*** Begin section ***

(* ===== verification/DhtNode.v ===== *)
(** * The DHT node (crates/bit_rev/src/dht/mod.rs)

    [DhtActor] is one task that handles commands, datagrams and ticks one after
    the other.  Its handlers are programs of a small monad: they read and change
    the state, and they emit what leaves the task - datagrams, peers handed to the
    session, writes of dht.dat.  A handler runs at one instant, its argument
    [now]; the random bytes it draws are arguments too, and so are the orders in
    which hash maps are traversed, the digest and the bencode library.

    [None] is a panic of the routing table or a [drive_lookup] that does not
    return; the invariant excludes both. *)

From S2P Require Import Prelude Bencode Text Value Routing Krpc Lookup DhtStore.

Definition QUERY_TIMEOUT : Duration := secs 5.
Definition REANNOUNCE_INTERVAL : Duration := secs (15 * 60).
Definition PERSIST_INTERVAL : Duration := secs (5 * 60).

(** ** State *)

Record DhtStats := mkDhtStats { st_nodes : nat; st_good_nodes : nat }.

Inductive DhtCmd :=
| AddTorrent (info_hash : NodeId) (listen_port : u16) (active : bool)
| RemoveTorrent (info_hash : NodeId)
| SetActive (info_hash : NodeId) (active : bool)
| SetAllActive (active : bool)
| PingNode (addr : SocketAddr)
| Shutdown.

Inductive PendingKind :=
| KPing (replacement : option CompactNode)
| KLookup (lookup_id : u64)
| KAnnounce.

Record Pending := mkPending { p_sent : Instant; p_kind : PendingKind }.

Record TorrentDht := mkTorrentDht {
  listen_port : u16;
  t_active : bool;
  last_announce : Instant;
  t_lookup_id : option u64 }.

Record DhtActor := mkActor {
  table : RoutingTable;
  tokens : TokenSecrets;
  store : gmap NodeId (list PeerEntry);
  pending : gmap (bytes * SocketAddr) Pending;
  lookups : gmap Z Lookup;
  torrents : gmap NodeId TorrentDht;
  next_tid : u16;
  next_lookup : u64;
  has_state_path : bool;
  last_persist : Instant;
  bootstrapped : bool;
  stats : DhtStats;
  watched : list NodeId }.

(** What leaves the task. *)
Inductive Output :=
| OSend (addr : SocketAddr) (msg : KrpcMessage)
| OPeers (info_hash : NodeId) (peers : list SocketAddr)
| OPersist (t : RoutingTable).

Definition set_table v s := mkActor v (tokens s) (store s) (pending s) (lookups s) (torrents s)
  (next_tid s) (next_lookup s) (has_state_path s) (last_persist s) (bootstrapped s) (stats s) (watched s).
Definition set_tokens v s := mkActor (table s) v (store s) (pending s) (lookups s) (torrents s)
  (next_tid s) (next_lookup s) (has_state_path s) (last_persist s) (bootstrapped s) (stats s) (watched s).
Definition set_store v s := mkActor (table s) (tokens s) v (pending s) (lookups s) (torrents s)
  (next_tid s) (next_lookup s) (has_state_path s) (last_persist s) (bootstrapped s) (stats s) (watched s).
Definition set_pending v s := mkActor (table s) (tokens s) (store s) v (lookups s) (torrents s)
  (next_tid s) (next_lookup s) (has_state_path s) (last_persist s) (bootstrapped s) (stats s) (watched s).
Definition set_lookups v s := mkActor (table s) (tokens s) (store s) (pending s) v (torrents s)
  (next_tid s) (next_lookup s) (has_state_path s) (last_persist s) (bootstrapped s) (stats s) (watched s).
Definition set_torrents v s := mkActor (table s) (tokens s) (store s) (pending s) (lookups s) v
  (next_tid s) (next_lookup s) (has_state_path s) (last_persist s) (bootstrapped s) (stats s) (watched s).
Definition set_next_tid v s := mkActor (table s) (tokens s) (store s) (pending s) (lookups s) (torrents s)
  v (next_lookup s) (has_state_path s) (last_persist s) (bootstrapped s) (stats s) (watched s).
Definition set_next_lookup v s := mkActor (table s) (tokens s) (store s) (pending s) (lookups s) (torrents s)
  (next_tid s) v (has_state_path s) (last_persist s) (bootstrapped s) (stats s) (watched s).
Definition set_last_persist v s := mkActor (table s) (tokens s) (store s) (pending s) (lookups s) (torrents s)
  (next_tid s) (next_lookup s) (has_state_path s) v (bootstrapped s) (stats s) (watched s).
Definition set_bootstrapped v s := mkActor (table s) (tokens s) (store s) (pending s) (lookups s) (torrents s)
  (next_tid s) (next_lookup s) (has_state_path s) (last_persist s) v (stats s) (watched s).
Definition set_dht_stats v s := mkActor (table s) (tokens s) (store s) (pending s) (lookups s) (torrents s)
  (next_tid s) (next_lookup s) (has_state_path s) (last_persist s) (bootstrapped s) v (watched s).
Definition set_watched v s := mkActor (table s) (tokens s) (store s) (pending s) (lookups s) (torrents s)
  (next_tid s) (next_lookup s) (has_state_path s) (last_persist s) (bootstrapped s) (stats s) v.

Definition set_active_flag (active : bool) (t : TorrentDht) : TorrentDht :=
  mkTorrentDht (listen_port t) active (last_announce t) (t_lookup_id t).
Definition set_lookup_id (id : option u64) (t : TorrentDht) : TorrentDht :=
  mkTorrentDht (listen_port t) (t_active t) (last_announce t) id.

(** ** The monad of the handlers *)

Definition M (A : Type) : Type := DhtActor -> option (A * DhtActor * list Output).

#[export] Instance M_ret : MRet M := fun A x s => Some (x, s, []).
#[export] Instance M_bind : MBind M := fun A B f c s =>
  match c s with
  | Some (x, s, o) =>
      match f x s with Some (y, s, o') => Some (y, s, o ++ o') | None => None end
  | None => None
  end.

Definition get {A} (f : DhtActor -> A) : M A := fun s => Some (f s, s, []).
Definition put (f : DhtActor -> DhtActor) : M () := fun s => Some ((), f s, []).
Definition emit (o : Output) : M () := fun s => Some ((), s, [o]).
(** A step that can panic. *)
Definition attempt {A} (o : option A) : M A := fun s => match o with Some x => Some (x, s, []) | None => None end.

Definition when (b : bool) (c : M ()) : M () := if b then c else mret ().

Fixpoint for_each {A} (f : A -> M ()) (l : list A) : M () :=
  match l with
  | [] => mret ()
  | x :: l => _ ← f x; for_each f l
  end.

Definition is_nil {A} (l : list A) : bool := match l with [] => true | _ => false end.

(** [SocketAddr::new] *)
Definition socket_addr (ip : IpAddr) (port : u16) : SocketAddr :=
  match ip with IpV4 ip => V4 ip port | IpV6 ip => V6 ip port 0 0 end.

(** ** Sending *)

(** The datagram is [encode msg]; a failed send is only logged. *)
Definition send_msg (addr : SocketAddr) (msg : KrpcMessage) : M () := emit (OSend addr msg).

*** End section ***

Exercise goal
Copy every entry exactly. Leave nothing out.

Task solution
(* ===== verification/DhtNode.v ===== *)
(** * The DHT node (crates/bit_rev/src/dht/mod.rs)

    [DhtActor] is one task that handles commands, datagrams and ticks one after
    the other.  Its handlers are programs of a small monad: they read and change
    the state, and they emit what leaves the task - datagrams, peers handed to the
    session, writes of dht.dat.  A handler runs at one instant, its argument
    [now]; the random bytes it draws are arguments too, and so are the orders in
    which hash maps are traversed, the digest and the bencode library.

    [None] is a panic of the routing table or a [drive_lookup] that does not
    return; the invariant excludes both. *)

From S2P Require Import Prelude Bencode Text Value Routing Krpc Lookup DhtStore.

Definition QUERY_TIMEOUT : Duration := secs 5.
Definition REANNOUNCE_INTERVAL : Duration := secs (15 * 60).
Definition PERSIST_INTERVAL : Duration := secs (5 * 60).

(** ** State *)

Record DhtStats := mkDhtStats { st_nodes : nat; st_good_nodes : nat }.

Inductive DhtCmd :=
| AddTorrent (info_hash : NodeId) (listen_port : u16) (active : bool)
| RemoveTorrent (info_hash : NodeId)
| SetActive (info_hash : NodeId) (active : bool)
| SetAllActive (active : bool)
| PingNode (addr : SocketAddr)
| Shutdown.

Inductive PendingKind :=
| KPing (replacement : option CompactNode)
| KLookup (lookup_id : u64)
| KAnnounce.

Record Pending := mkPending { p_sent : Instant; p_kind : PendingKind }.

Record TorrentDht := mkTorrentDht {
  listen_port : u16;
  t_active : bool;
  last_announce : Instant;
  t_lookup_id : option u64 }.

Record DhtActor := mkActor {
  table : RoutingTable;
  tokens : TokenSecrets;
  store : gmap NodeId (list PeerEntry);
  pending : gmap (bytes * SocketAddr) Pending;
  lookups : gmap Z Lookup;
  torrents : gmap NodeId TorrentDht;
  next_tid : u16;
  next_lookup : u64;
  has_state_path : bool;
  last_persist : Instant;
  bootstrapped : bool;
  stats : DhtStats;
  watched : list NodeId }.

(** What leaves the task. *)
Inductive Output :=
| OSend (addr : SocketAddr) (msg : KrpcMessage)
| OPeers (info_hash : NodeId) (peers : list SocketAddr)
| OPersist (t : RoutingTable).

Definition set_table v s := mkActor v (tokens s) (store s) (pending s) (lookups s) (torrents s)
  (next_tid s) (next_lookup s) (has_state_path s) (last_persist s) (bootstrapped s) (stats s) (watched s).
Definition set_tokens v s := mkActor (table s) v (store s) (pending s) (lookups s) (torrents s)
  (next_tid s) (next_lookup s) (has_state_path s) (last_persist s) (bootstrapped s) (stats s) (watched s).
Definition set_store v s := mkActor (table s) (tokens s) v (pending s) (lookups s) (torrents s)
  (next_tid s) (next_lookup s) (has_state_path s) (last_persist s) (bootstrapped s) (stats s) (watched s).
Definition set_pending v s := mkActor (table s) (tokens s) (store s) v (lookups s) (torrents s)
  (next_tid s) (next_lookup s) (has_state_path s) (last_persist s) (bootstrapped s) (stats s) (watched s).
Definition set_lookups v s := mkActor (table s) (tokens s) (store s) (pending s) v (torrents s)
  (next_tid s) (next_lookup s) (has_state_path s) (last_persist s) (bootstrapped s) (stats s) (watched s).
Definition set_torrents v s := mkActor (table s) (tokens s) (store s) (pending s) (lookups s) v
  (next_tid s) (next_lookup s) (has_state_path s) (last_persist s) (bootstrapped s) (stats s) (watched s).
Definition set_next_tid v s := mkActor (table s) (tokens s) (store s) (pending s) (lookups s) (torrents s)
  v (next_lookup s) (has_state_path s) (last_persist s) (bootstrapped s) (stats s) (watched s).
Definition set_next_lookup v s := mkActor (table s) (tokens s) (store s) (pending s) (lookups s) (torrents s)
  (next_tid s) v (has_state_path s) (last_persist s) (bootstrapped s) (stats s) (watched s).
Definition set_last_persist v s := mkActor (table s) (tokens s) (store s) (pending s) (lookups s) (torrents s)
  (next_tid s) (next_lookup s) (has_state_path s) v (bootstrapped s) (stats s) (watched s).
Definition set_bootstrapped v s := mkActor (table s) (tokens s) (store s) (pending s) (lookups s) (torrents s)
  (next_tid s) (next_lookup s) (has_state_path s) (last_persist s) v (stats s) (watched s).
Definition set_dht_stats v s := mkActor (table s) (tokens s) (store s) (pending s) (lookups s) (torrents s)
  (next_tid s) (next_lookup s) (has_state_path s) (last_persist s) (bootstrapped s) v (watched s).
Definition set_watched v s := mkActor (table s) (tokens s) (store s) (pending s) (lookups s) (torrents s)
  (next_tid s) (next_lookup s) (has_state_path s) (last_persist s) (bootstrapped s) (stats s) v.

Definition set_active_flag (active : bool) (t : TorrentDht) : TorrentDht :=
  mkTorrentDht (listen_port t) active (last_announce t) (t_lookup_id t).
Definition set_lookup_id (id : option u64) (t : TorrentDht) : TorrentDht :=
  mkTorrentDht (listen_port t) (t_active t) (last_announce t) id.

(** ** The monad of the handlers *)

Definition M (A : Type) : Type := DhtActor -> option (A * DhtActor * list Output).

#[export] Instance M_ret : MRet M := fun A x s => Some (x, s, []).
#[export] Instance M_bind : MBind M := fun A B f c s =>
  match c s with
  | Some (x, s, o) =>
      match f x s with Some (y, s, o') => Some (y, s, o ++ o') | None => None end
  | None => None
  end.

Definition get {A} (f : DhtActor -> A) : M A := fun s => Some (f s, s, []).
Definition put (f : DhtActor -> DhtActor) : M () := fun s => Some ((), f s, []).
Definition emit (o : Output) : M () := fun s => Some ((), s, [o]).
(** A step that can panic. *)
Definition attempt {A} (o : option A) : M A := fun s => match o with Some x => Some (x, s, []) | None => None end.

Definition when (b : bool) (c : M ()) : M () := if b then c else mret ().

Fixpoint for_each {A} (f : A -> M ()) (l : list A) : M () :=
  match l with
  | [] => mret ()
  | x :: l => _ ← f x; for_each f l
  end.

Definition is_nil {A} (l : list A) : bool := match l with [] => true | _ => false end.

(** [SocketAddr::new] *)
Definition socket_addr (ip : IpAddr) (port : u16) : SocketAddr :=
  match ip with IpV4 ip => V4 ip port | IpV6 ip => V6 ip port 0 0 end.

(** ** Sending *)

(** The datagram is [encode msg]; a failed send is only logged. *)
Definition send_msg (addr : SocketAddr) (msg : KrpcMessage) : M () := emit (OSend addr msg).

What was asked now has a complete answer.